La Regione Lazio, a sei mesi dall’apertura di un’indagine interna su alcuni dirigenti assunti presumibilmente senza concorso nel 2008, ha deciso di rimuoverli dall’incarico. Sulla vicenda sta indagando anche la magistratura a seguito di un esposto presentato dal consigliere regionale 5 Stelle Valentina Corrado alla Procura di Roma che punta il dito in particolare su 11 dirigenti (con stipendi che oscillano dai 110mila ai 78mila euro annui) tra i quali spuntano anche due parenti di Raniero De Filippis, il dirigente coinvolto nello scandalo rifiuti legato al nome di Manlio Cerroni. Aspetti penali che si intreccerebbero con aspetti contabili e amministrativi visto che i dirigenti senza titolo, per anni, avrebbero percepito indebitamente stipendi rilevanti, causando un danno erariale di milioni di euro per le casse regionali oltre a una serie di problemi inerenti l’invalidità degli atti amministrativi. Si perché alcuni dei dirigenti in questione in questi anni hanno svolto ruoli di rilievo nell’amministrazione pubblica. Come D.N., nominato ad aprile scorso segretario generale dell’Autorità dei Bacini Regionali del Lazio o come P.S. che nel novembre 2013 è diventato direttore vicario dell’Ardis, l’Agenzia regionale per la Difesa del Suolo.

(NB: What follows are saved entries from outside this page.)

(** * The invariant is preserved when the running task ends

    The slot is freed, the handle records the outcome, and the joiners, or the parent of a
    gather, are woken. *)
#[local] Set Default Proof Using "Type*".
#[local] Set Warnings "-clear-no-such-hyp".

Section ends.
Context `{VmTypes}.
Implicit Types (vm : VmState) (t : Task) (d : Driver).

(** ** Freeing the slot *)

Lemma suspensions_free d d' c :
  inv d → d_current d = Some c → d_suspended d !! c = None →
  (∀ j, get_task (d_vm d') j = if decide (j = c) then None else get_task (d_vm d) j) →
  d_current d' = None → d_futures d' = d_futures d → d_suspended d' = d_suspended d →
  ready (d_vm d') = ready (d_vm d) → park_seq (d_vm d') = park_seq (d_vm d) →
  suspensions d'.
Proof.
  intros Hinv Hc Hsus Hget Ec Ef Es Er Eseq.
  destruct (inv_suspensions _ Hinv) as [S1 S2 S3 S4 S5 S7 S6].
  split; rewrite ?Ec, ?Ef, ?Es, ?Eseq; try done.
  - intros j t. rewrite Hget. case_decide; [done|]. intros Ht.
    eapply task_suspended_same; [by apply S1|apply same_suspension_refl|..];
      by rewrite ?Er, ?Ef, ?Es, ?Eseq.
  - intros j. rewrite Hget. case_decide; [by subst|apply S2].
  - intros f g e Hf Hk. destruct (S6 _ _ _ Hf Hk) as [He Hd]. split; [done|].
    intros t. rewrite Hget. case_decide; [done|]. intros Ht Hep. by destruct (Hd _ Ht Hep).
Qed.

(** The handle of the task that ends, if it has one, is no longer running. *)
Definition handle_released (h : option N) (hs hs' : gmap N NativeTaskHandle) : Prop :=
  (∀ k hd, hs' !! k = Some hd → h_status hd = Running → hs !! k = Some hd ∧ h ≠ Some k)
  ∧ ∀ k hd, hs !! k = Some hd → h ≠ Some k → hs' !! k = Some hd.

Lemma kinds_free d d' c t :
  inv d → d_current d = Some c → get_task (d_vm d) c = Some t →
  (∀ j, get_task (d_vm d') j = if decide (j = c) then None else get_task (d_vm d) j) →
  handle_released (t_handle t) (handles (d_vm d)) (handles (d_vm d')) →
  aborted (d_vm d') = aborted (d_vm d) → d_futures d' = d_futures d →
  d_next_future d' = d_next_future d → kinds d'.
Proof.
  intros Hinv Hc Ht Hget [Hh1 Hh2] Ea Ef En.
  pose proof (current_not_runnable d c Hinv Hc) as [_ Hnio].
  destruct (inv_kinds _ Hinv) as [K1 K2 K3 K4 K5 K6].
  split; rewrite ?Ea, ?Ef, ?En; try done.
  - intros j a. rewrite Hget. case_decide as Hj; [done|]. intros Ha.
    destruct (K1 _ _ Ha) as [T1 T2 T3 T4 T5 T6].
    split; rewrite ?Ef, ?En; try done. intros h Hh. destruct (T1 _ Hh) as (hd & Hhd & Hid & Hr).
    exists hd. split; [|done]. apply Hh2; [done|]. intros Hth.
    destruct (tk_handle _ _ _ (K1 _ _ Ht) _ Hth) as (hd' & Hhd' & Hid' & _). congruence.
  - intros h hd Hhd Hr. destruct (Hh1 _ _ Hhd Hr) as [Hhd' Hne].
    destruct (K2 _ _ Hhd' Hr) as (a & Ha & Hah). exists a. rewrite Hget.
    rewrite decide_False; [done|]. intros Hid. rewrite Hid in Ha. congruence.
  - intros f Hf Hk. destruct (K3 _ Hf Hk) as (a & Ha & Hd). exists a. rewrite Hget.
    rewrite decide_False; [done|]. intros Hid. apply Hnio. rewrite <-Hid.
    by apply elem_of_io_owners.
Qed.

Lemma released_none hs : handle_released None hs hs.
Proof. split; naive_solver. Qed.
Fixpoint first_failure (ends : list (nat * (QuoinError + Value))) : option QuoinError :=
  match ends with
  | [] => None
  | (_, inl e) :: _ => Some e
  | _ :: ends' => first_failure ends'
  end.

Lemma complete_batch_effect ends : ∀ g,
  NoDup (map fst ends) → (∀ slot, slot ∈ map fst ends → slot < length (g_results g)) →
  ∃ g', complete_batch g ends = Some g' ∧ g_pending g' = g_pending g - length ends
    ∧ length (g_results g') = length (g_results g)
    ∧ g_first_error g' = match g_first_error g with Some e => Some e | None => first_failure ends end
    ∧ (∀ slot v, (slot, inr v) ∈ ends → g_results g' !! slot = Some (Some v))
    ∧ ∀ slot, slot ∉ map fst ends → g_results g' !! slot = g_results g !! slot.
Proof.
  induction ends as [|[slot result] ends IH]; intros g Hnd Hlt.
  - exists g. split_and!; [done|simpl; lia|done|by destruct (g_first_error g)|set_solver|done].
  - simpl in Hnd. apply NoDup_cons in Hnd as [Hnot Hnd].
    assert (slot < length (g_results g)) as Hslot by (apply Hlt; set_solver).
    assert (∃ g1, record_result g slot result = Some g1 ∧ g_pending g1 = g_pending g - 1
              ∧ length (g_results g1) = length (g_results g)
              ∧ g_first_error g1 = match g_first_error g with Some e => Some e
                                   | None => match result with inl e => Some e | _ => None end end
              ∧ (∀ v, result = inr v → g_results g1 !! slot = Some (Some v))
              ∧ ∀ s, s ≠ slot → g_results g1 !! s = g_results g !! s)
      as (g1 & Hg1 & Hp & Hl & He & Hv & Ho).
    { unfold record_result. destruct result as [e|v].
      - eexists. split; [done|]. simpl. by destruct (g_first_error g).
      - rewrite bool_decide_true by done. eexists. split; [done|]. simpl.
        split_and!; [done|apply length_insert|by destruct (g_first_error g)| |].
        + intros v' [= <-]. by apply list_lookup_insert_eq.
        + intros s Hs. by apply list_lookup_insert_ne. }
    destruct (IH g1 Hnd) as (g' & Hg' & Hp' & Hl' & He' & Hv' & Ho').
    { intros s Hs. rewrite Hl. apply Hlt. set_solver. }
    exists g'. unfold complete_batch in *. simpl. rewrite Hg1. split_and!; [done|simpl; lia|congruence|..].
    + rewrite He', He. simpl. destruct (g_first_error g); [done|]. by destruct result.
    + intros s v [[= -> <-]|Hin]%elem_of_cons; [|by apply Hv'].
      rewrite Ho' by done. by apply Hv.
    + intros s Hs. simpl in Hs. apply not_elem_of_cons in Hs as [Hne Hs].
      rewrite Ho' by done. by apply Ho.
Qed.

Lemma first_failure_none ends slot result :
  first_failure ends = None → (slot, result) ∈ ends → ∃ v, result = inr v.
Proof.
  induction ends as [|[s [e|v]] ends IH]; simpl; [set_solver|done|].
  intros Hn [[= _ ->]|Hin]%elem_of_cons; [by eexists|auto].
Qed.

“L’intervento di annullamento dell’inquadramento di alcuni dirigenti vincitori di un concorso ‘fantasma’ – chiarisce la Regione Lazio – è iniziato diversi mesi fa grazie a un procedimento interno attivato dalla Regione Lazio. L’amministrazione, dopo aver effettuato alcune verifiche presso gli archivi del personale, ha riscontrato che i fascicoli dei soggetti in questione erano incompleti o vuoti. Dopo una fase di ricerca della documentazione necessaria, che però non ha portato ad alcun risultato, la Direzione del personale ha formalmente domandato agli interessati, con una nota del 23 maggio 2014, di produrre tutte le carte in loro possesso”. Le risposte, secondo la Regione, che sono pervenute nei mesi di luglio e di agosto di quest’anno, hanno consentito di ricostruire solo una parte dell’iter che ha portato alla loro assunzione. “Per questo abbiamo acquisito lo scorso 29 settembre la relazione tecnica della Procura di Latina (che a suo tempo aveva aperto un’inchiesta sul concorso ‘fantasma’), un atto formale che ha consentito di delineare definitivamente i contorni dell’intera vicenda. E così abbiamo adottato provvedimenti necessari all’accertamento della nullità degli atti che hanno portato all’inquadramento dei soggetti in questione nella qualifica dirigenziale e di conseguenza alla rimozione degli stessi dall’incarico assunto”.

“Da oltre un anno – spiega Valentina Corrado – cerchiamo di farci ascoltare da Zingaretti attraverso interrogazioni, esposti, ricorsi e diffide. Dopo l’inchiesta de ilfattoquotidiano.it è arrivato anche Report e il 24 ottobre, guarda caso lo stesso giorno dell’intervista rilasciata dal presidente Zingaretti alla trasmissione di Rai Tre, hanno deciso di annullare i contratti ai dirigenti irregolari. Siamo contenti che finalmente la Regione si sia mossa, certo la tempistica non può che apparire sospetta. Dispiace notare – conclude il consigliere 5 Stelle – che il presidente dia più considerazione a taccuino e telecamera che alle procedure di legge”.

Soddisfatta la Direr, sindacato dei dirigenti regionali. “Finalmente la Giunta regionale – sottolinea la segretaria regionale Roberta Bernardeschi – ha preso coscienza della grave ‘anomalia’ che abbiamo segnalato più volte negli ultimi anni. Purtroppo però dobbiamo anche prendere atto che i provvedimenti riguardano solo una parte dei soggetti reclutati con procedure illegittime e manca anche la trasparenza. Infatti sia il reclutamento precedente sia gli attuali provvedimenti di nullità nei confronti dei dirigenti irregolari sono ‘oscurati’ sul sistema informatico interno, in violazione della legge”.